One of the arguments they wield in their fight against the trademarking of cupuaçu is that Japanese laws do not allow the names of raw materials or commodities to be registered.

The patent office of Japan may not have approved the Asahi Foods trademark application "if it had known it was the name of a fruit," Schmidlehner told IPS.

In response to a letter from Amazonlink, Asahi Foods director Nagasawa Makoto said that the trademark was not an attempt to monopolise trade in products related to the fruit, but rather to protect the company, which is relatively small but has offices in several countries.

But the Brazil-based organisation did not receive a reply to an open letter sent to Asahi Foods in which it urges the company to renounce the trademark and to withdraw other patent applications to demonstrate its commitment to sustainable development and "to restore the company’s reputation."

"We haven’t been able to communicate with the company since January," said Schmidlehner.

In a race against time, Amazonlink, GTA, the Association of Alternative Producers and the Brazilian Institute of International Trade Law were able to file a request to cancel the registration of the name in the Japanese office on Mar. 20, the deadline for accepting objections.

The process could take nine to 18 months, though the Amazonlink director believes they will win an annulment of the trademark due to the general principal that prohibits using the name of a natural product.

Neither Asahi Foods nor Cupuaçu International responded to IPS requests for interviews.

Legal battles are beginning on other fronts. The same company applied for patents – not yet granted – for cupuaçu oil extraction processes in Japan, EU and with the World Intellectual Property Organisation (WIPO).

If the patents come through, Asahi Foods could establish a monopoly of rights over a chocolate-like product made from cupuaçu seeds. The process for making cupuaçu chocolate has been widely used in Brazil for more than a decade.

The Britain-based company Body Shop International is also seeking to patent derivatives of the Amazonian fruit to be used in cosmetic products.

In these cases, the idea is to block the patents through "informal objections". If those do not work, more complex actions would be necessary, and those require technical analysis, explained Schmidlehner.

But the campaign against biopiracy is not limited to the legal sphere, nor to just the cupuaçu.

There are many products and process that international companies are seeking to patent or trademark, "violating the rights of indigenous and other traditional populations" of the Amazon region, because their knowledge about the uses of local biodiversity is not legally recognised, GTA national adviser José Arnaldo de Oliveira told IPS.

The campaign’s objective is the adoption of a Brazilian law that "would defend biodiversity and the rights of the peoples of the forest," to confront the recent interest of the rest of the world in the great wealth of the Amazon, Oliveira said.

A similar safeguard is also being sought at the World Trade Organisation (WTO).

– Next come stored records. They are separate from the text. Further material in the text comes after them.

(* ===== verification/Execute.v ===== *)
(** * What the instructions do

    The functional behaviour of the arithmetic, branch, load and store
    handlers on a well-formed state with paging off, each with its frame. DMA
    is in [Dma], the illegal-instruction path in [Traps], undefined behaviour
    in [Safety]. *)

From S2P Require Import Prelude Text Isa Memory Registers Interrupt Devices Bus Float Profiler Interconnect Target Host Mmu Translate Emulator EmulatorWf.
#[local] Open Scope Z_scope.

(** ** Evaluation of the primitives *)
Lemma read_gpr_run s i v :
  RegisterFile.read_gpr s.(regs_) i = Some v -> Emulator.read_gpr i s = (Ok v, s).
Proof. intros H. unfold Emulator.read_gpr, bind, get, opt. by rewrite H. Qed.
Lemma write_gpr_run s i v r :
  RegisterFile.write_gpr s.(regs_) i v = Some r ->
  Emulator.write_gpr i v s = (Ok tt, Emulator.put_regs r s).
Proof. intros H. unfold Emulator.write_gpr, bind, get, opt. by rewrite H. Qed.
Lemma regs_put_regs r s : regs_ (Emulator.put_regs r s) = r.
Proof. done. Qed.
Lemma put_put_regs r r' s : Emulator.put_regs r (Emulator.put_regs r' s) = Emulator.put_regs r s.
Proof. done. Qed.

(** The state after a handler has returned [c] cycles: the profiler and the
    tick accumulator. *)
Definition retire (op c bytes : Z) (s : Emulator) : Emulator :=
  { s with profiler_ := Profiler.record op c bytes s.(profiler_);
           tick_accum_ := u64 (s.(tick_accum_) + c) }.

Lemma retire_wf op c n s : emu_wf s -> emu_wf (retire op c n s).
Proof. intros Hs. apply put_record_wf; [done|apply Profiler.record_wf, Hs|apply u64_fits]. Qed.

Lemma execute_run `{FloatOps} path i handler s c s' :
  Emulator.dispatch_table_ path (Instruction.opcode i) = Some handler ->
  handler i s = (Ok c, s') ->
  Emulator.execute path i s =
    (Ok c, retire (Instruction.opcode i) c
             (if Emulator.is_dma (Instruction.opcode i) then Instruction.func i else 0) s').
Proof. intros Hd Hh. unfold Emulator.execute. rewrite Hd. unfold bind. by rewrite Hh. Qed.

Lemma execute_fail `{FloatOps} path i handler s r s' :
  Emulator.dispatch_table_ path (Instruction.opcode i) = Some handler ->
  handler i s = (r, s') -> (forall c, r <> Ok c) ->
  exists r', Emulator.execute path i s = (r', s') /\
    match r with Throw e => r' = Throw e | Undefined u => r' = Undefined u | Ok _ => True end.
Proof.
  intros Hd Hh Hr. unfold Emulator.execute. rewrite Hd. unfold bind. rewrite Hh.
  destruct r; [by destruct (Hr a)|by eexists..].
Qed.

(** ** Arithmetic *)
Definition alu (op : Opcode) (x y : Z) : Z :=
  match op with ADD => u32 (x + y) | SUB => u32 (x - y) | _ => u32 (x * y) end.

Definition alu_flags (r : Z) : StatusFlags :=
  {| zero := r =? 0; negative := Z.land (Z.shiftr r 31) 1 =? 1; overflow := false |}.

Definition fields (i : Instruction) (op : Opcode) (d a b : Z) : Prop :=
  Instruction.opcode i = code op /\ Instruction.rd i = d /\ Instruction.ra i = a /\
  Instruction.rb i = b.

Lemma alu_handler_run op i d a b s x y r :
  op = ADD \/ op = SUB \/ op = MUL -> fields i op d a b ->
  RegisterFile.read_gpr s.(regs_) a = Some x -> RegisterFile.read_gpr s.(regs_) b = Some y ->
  RegisterFile.write_gpr s.(regs_) d (alu op x y) = Some r ->
  match op with ADD => Emulator.op_add | SUB => Emulator.op_sub | _ => Emulator.op_mul end i s
  = (Ok (cycle_weight (code op) 0),
     Emulator.put_regs { r with status := alu_flags (alu op x y) } s).
Proof.
  intros Hop (_ & Hd & Ha & Hb) Hx Hy Hr.
  destruct Hop as [->|[->| ->]]; cbn [alu] in Hr |- *;
    unfold Emulator.op_add, Emulator.op_sub, Emulator.op_mul; rewrite Hd, Ha, Hb;
    rewrite (bind_ok _ _ _ _ _ (read_gpr_run _ _ _ Hx));
    rewrite (bind_ok _ _ _ _ _ (read_gpr_run _ _ _ Hy));
    rewrite (bind_ok _ _ _ _ _ (write_gpr_run _ _ _ _ Hr)); reflexivity.
Qed.

(** The sign bit of a 32-bit value. *)
Lemma sign_bit_spec r : fits 32 r -> (Z.land (Z.shiftr r 31) 1 =? 1) = (2 ^ 31 <=? r).
Proof.
  intros [H0 H1]. rewrite (land_mask_mod _ 1 1) by done. rewrite Z.shiftr_div_pow2 by lia.
  change (2 ^ 1) with 2. change (2 ^ 31) with 2147483648 in *. change (2 ^ 32) with 4294967296 in *.
  destruct (Z.leb_spec 2147483648 r); [apply Z.eqb_eq|apply Z.eqb_neq];
    Z.div_mod_to_equations; lia.
Qed.
Lemma alu_fits op x y : fits 32 (alu op x y).
Proof. destruct op; apply u32_fits. Qed.

(** ADD, SUB and MUL. On registers below 16 the destination receives the
    32-bit result of the two sources (r0 stays zero), every other register, the
    program counter and both memories are unchanged, the zero and negative
    flags describe the result, one instruction of the opcode's weight is
    recorded. The overflow flag is false after every one of them, signed
    overflow or not: the value computed for it is overwritten by the flag
    update that follows. *)
Theorem alu_exact `{FloatOps} path op i d a b s x y :
  op = ADD \/ op = SUB \/ op = MUL -> fields i op d a b ->
  d < 16 -> a < 16 -> b < 16 -> emu_wf s ->
  RegisterFile.read_gpr s.(regs_) a = Some x -> RegisterFile.read_gpr s.(regs_) b = Some y ->
  exists s', Emulator.execute path i s = (Ok (cycle_weight (code op) 0), s') /\
    (forall j, 0 <= j < 16 -> RegisterFile.read_gpr s'.(regs_) j =
       if j =? 0 then Some 0 else if j =? d then Some (alu op x y)
       else RegisterFile.read_gpr s.(regs_) j) /\
    s'.(regs_).(status) = {| zero := alu op x y =? 0; negative := 2 ^ 31 <=? alu op x y;
                             overflow := false |} /\
    s'.(regs_).(pc) = s.(regs_).(pc) /\ s'.(regs_).(vr) = s.(regs_).(vr) /\
    s'.(regs_).(halt) = s.(regs_).(halt) /\
    s'.(scratchpad_) = s.(scratchpad_) /\ s'.(main_ram_) = s.(main_ram_) /\
    s'.(profiler_) = Profiler.record (code op) (cycle_weight (code op) 0) 0 s.(profiler_).
Proof.
  intros Hop Hf Hd Ha Hb Hs Hx Hy. pose proof Hf as (Ho & Hfd & _).
  assert (Hd0 : 0 <= d) by (rewrite <- Hfd; apply Instruction.rd_range).
  assert (Hreg : RegisterFile.wf (regs_ s)) by apply Hs.
  destruct (RegisterFile.write_gpr_some (regs_ s) d (alu op x y) Hreg ltac:(lia)) as [r Hr].
  pose proof (alu_handler_run op i d a b s x y r Hop Hf Hx Hy Hr) as Hrun.
  eexists. split.
  { erewrite execute_run; [|..|exact Hrun].
    - rewrite Ho. reflexivity.
    - rewrite Ho. unfold Emulator.dispatch_table_. rewrite opcode_of_code.
      by destruct Hop as [->|[->| ->]]. }
  destruct (RegisterFile.write_gpr_frame _ _ _ _ Hr) as (Hv & Hpc & Hh & _).
  rewrite <- sign_bit_spec by apply alu_fits.
  split; [intros j Hj; exact (RegisterFile.read_write_gpr _ _ _ _ j Hreg Hd0 ltac:(lia) Hr)|].
  split; [reflexivity|]. split; [exact Hpc|]. split; [exact Hv|]. split; [exact Hh|].
  split; [reflexivity|]. split; [reflexivity|]. by destruct Hop as [->|[->| ->]].
Qed.

(** 0x7FFFFFFF + 1: the result is negative and the overflow flag is clear. *)
Definition overflow_state : Emulator :=
  let s := Emulator.create 64 64 in
  Emulator.put_regs { s.(regs_) with gpr := [0; 0x7FFFFFFF; 1] ++ replicate 13 0 } s.
Lemma overflow_state_wf : emu_wf overflow_state.
Proof.
  apply put_regs_wf; [apply create_wf; vm_compute; split; congruence|].
  split; try reflexivity; [repeat constructor; unfold fits; lia| |unfold fits; cbn; lia].
  repeat constructor; unfold fits; cbn; lia.
Qed.

Lemma alu_exact_witness :
  exists s', Emulator.execute PathScalar (mkInstruction (enc.add 3 1 2)) overflow_state = (Ok 1, s') /\
    RegisterFile.read_gpr s'.(regs_) 3 = Some 0x80000000 /\
    s'.(regs_).(status) = {| zero := false; negative := true; overflow := false |}.
Proof.
  destruct (alu_exact PathScalar ADD (mkInstruction (enc.add 3 1 2)) 3 1 2 overflow_state
    0x7FFFFFFF 1) as (s' & H1 & H2 & H3 & _);
    [by left|repeat split; reflexivity|lia|lia|lia|exact overflow_state_wf|reflexivity|reflexivity|].
  exists s'. split; [exact H1|]. split; [exact (H2 3 ltac:(lia))|exact H3].
Defined.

The patent war has had other targets in Brazil. The andiroba and copaíba, trees that produce medicinal, fuel and cosmetic oils; the biribiri, a plant whose seed contains substances used by indigenous peoples as birth control; and the ayahuasca, a hallucinogenic substance taken in tea and used in indigenous religious rites.

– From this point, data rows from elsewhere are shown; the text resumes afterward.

(* ===== verification/Dma.v ===== *)
(** * DMA transfers: op_dma_load and op_dma_store of emulator.cpp

    With paging off, or from translated addresses.  The bounds checks of both handlers add two 32-bit
    numbers, so they are exact only while the sum does not wrap. *)

From S2P Require Import Prelude Text Isa Memory Registers Interrupt Devices Bus Float Profiler Interconnect Target Host Mmu Translate Emulator EmulatorWf Execute.
#[local] Open Scope Z_scope.

(** The bounds checks, as the code computes them. *)
Definition out_of_bounds (m : buffer) (a n : Z) : bool := u32 (a + n) >? m.(blen).

Lemma in_bounds_range m a n :
  0 <= a -> a + n < 2 ^ 32 -> 0 <= n -> out_of_bounds m a n = negb (Buffer.in_range m a n).
Proof.
  intros Ha Hs Hn. unfold out_of_bounds, Buffer.in_range. rewrite u32_small by (unfold fits; lia).
  rewrite Z.gtb_ltb. destruct (Z.leb_spec 0 a); [|lia]. cbn [andb]. apply Z.ltb_antisym.
Qed.

Section Dma.
Context `{FloatOps} (path : HostPath).

(** What the two handlers leave before the copy: a transaction, and an extra
    profiler record when a load was refused. *)
Definition after_issue (load : bool) (f : Interconnect) (accepted : bool) (s : Emulator) : Emulator :=
  let s := Emulator.put_axi f s in
  if load && negb accepted
  then { s with profiler_ := Profiler.record (code DMA_LOAD) 1 0 s.(profiler_) } else s.

Lemma dma_off s d sr k :
  MMU.enabled s.(mmu_) = false -> Emulator.dma_addresses d sr k s = (Ok (Some (d, sr)), s).
Proof. intros Hm. unfold Emulator.dma_addresses. by rewrite get_run, Hm. Qed.

(** The rest of a handler once its addresses are known. *)
Definition dma_load_at (i : Instruction) (dest src : Z) : M Emulator Z :=
  let bytes := Instruction.func i in
  let! s := get in
  if out_of_bounds s.(scratchpad_) dest bytes then throw DmaLoadScratchpadBounds
  else if out_of_bounds s.(main_ram_) src bytes then throw DmaLoadMainRamBounds
  else
    let! accepted := Emulator.axi_issue dest bytes false in
    do! (if accepted then ret tt
         else modify (fun s : Emulator => { s with profiler_ :=
                Profiler.record (code DMA_LOAD) 1 0 s.(profiler_) })) in
    do! Emulator.copy_to_scratchpad dest src bytes in
    ret (profile_cycle_weight s.(target_) (code DMA_LOAD) bytes).
Definition dma_store_at (i : Instruction) (dest src : Z) : M Emulator Z :=
  let bytes := Instruction.func i in
  let! s := get in
  if out_of_bounds s.(main_ram_) dest bytes then throw DmaStoreMainRamBounds
  else if out_of_bounds s.(scratchpad_) src bytes then throw DmaStoreScratchpadBounds
  else
    do! Emulator.axi_issue src bytes true in
    do! Emulator.copy_to_main_ram dest src bytes in
    ret (profile_cycle_weight s.(target_) (code DMA_STORE) bytes).

Definition op_dma (load : bool) : Instruction -> M Emulator Z :=
  if load then Emulator.op_dma_load else Emulator.op_dma_store.
Definition dma_at (load : bool) := if load then dma_load_at else dma_store_at.
(** Whether a fault is reported as one of a store: [dest_fault] says which side
    faulted. *)
Definition dma_kind (load dest_fault : bool) : bool := if load then dest_fault else true.
(** The control state is that of [s0], and so are both memories outside the
    [n] bytes from [lo]. *)
Record writes (lo n : Z) (s0 s : Emulator) : Prop := {
  writes_mmu : s.(mmu_) = s0.(mmu_);
  writes_csr : s.(csr_) = s0.(csr_);
  writes_mem : only lo n s0.(scratchpad_) s.(scratchpad_);
  writes_ram : only lo n s0.(main_ram_) s.(main_ram_);
  writes_debugger : s.(debugger_) = s0.(debugger_) }.
Lemma writes_refl lo n s : writes lo n s s.
Proof. by split. Qed.
Lemma writes_same lo n s0 s s' :
  mmu_ s' = mmu_ s -> csr_ s' = csr_ s -> scratchpad_ s' = scratchpad_ s -> main_ram_ s' = main_ram_ s ->
  debugger_ s' = debugger_ s -> writes lo n s0 s -> writes lo n s0 s'.
Proof. intros E1 E2 E3 E4 E5 [H1 H2 H3 H4 H5]. split; congruence. Qed.

Lemma writes_mem_poke lo n s0 s l :
  zlen l <= n -> writes lo n s0 s -> writes lo n s0 (Emulator.put_scratchpad (Buffer.poke s.(scratchpad_) lo l) s).
Proof. intros Hl [H1 H2 H3 H4 H5]. split; [exact H1|exact H2|by apply only_poke|exact H4|exact H5]. Qed.
Lemma writes_ram_poke lo n s0 s l :
  zlen l <= n -> writes lo n s0 s -> writes lo n s0 (Emulator.put_main_ram (Buffer.poke s.(main_ram_) lo l) s).
Proof. intros Hl [H1 H2 H3 H4 H5]. split; [exact H1|exact H2|exact H3|by apply only_poke|exact H5]. Qed.

#[export] Instance writes_closed lo n s0 : Closed (writes lo n s0).
Proof. split; intros ? s Hs; by apply (writes_same _ _ _ s). Qed.
(* ===== verification/Console.v ===== *)
(** * What a program prints

    The instruction set of [Arch] with the UART at its addresses: stores to
    the transmit register emit characters, loads of its registers read the
    receive buffer and the status.  A silent run of the emulator performs the
    steps of that machine and prints the characters, line by line. *)

From S2P Require Import Prelude Text Isa Memory Registers Interrupt Devices Bus Float Profiler Interconnect Target Host Mmu Translate Emulator EmulatorWf Execute Dma Traps Effects Frame Safety Fast Arch.
#[local] Open Scope Z_scope.
Import ISA.

(** ** The machine with a UART *)
Definition UART : Z := MMIO_BASE + UART_BASE.
Definition in_uart (ea : Z) : bool := (UART <=? ea) && (ea <? UART + 0x1000).

(** A scalar access of the UART's registers. *)
Inductive Port : Type := PortLoad (d off : Z) | PortStore (r off : Z).
Definition port_access (a : Arch) : option Port :=
  match current a with
  | Some (ILoad d b off) => let ea := u32 (reg a b + off) in if in_uart ea then Some (PortLoad d (ea - UART)) else None
  | Some (IStore r b off) => let ea := u32 (reg a b + off) in if in_uart ea then Some (PortStore r (ea - UART)) else None
  | _ => None
  end.
(** The word a register holds, when [rx] has been received: the first
    character, sign-extended, and a status that is always ready. *)
Definition port_word (rx : string) (off : Z) : Z :=
  if off =? UART_RX then match rx with EmptyString => 0 | String c _ => u32 (to_signed 8 (byte_of c)) end
  else if off =? UART_STATUS then 1 else 0.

The repercussions of the cupuaçu case have encouraged others to take up the battle against biopiracy in their countries. The issue will be taken up at the next ministerial meeting of the WTO, slated for September in Mexico.

The Brazilian Congress will hold a special session to discuss biopiracy and its impacts on the Amazon region, said Schmidlehner.

As part of the anti-biopiracy campaign, organisers are encouraging producers of cupuaçu seeds to boycott exports to Japan, where they are used to make cocoa-free chocolate.

The cupuaçu can weigh more than a kilogram and its abundant pulp is used in making sweets, jelly, ice cream and other products.

The harvest of cupuaçu in Brazil, mostly by associations of small farmers, is expected to produce 543 tons of seeds this year, according to estimates by a governmental agricultural research firm.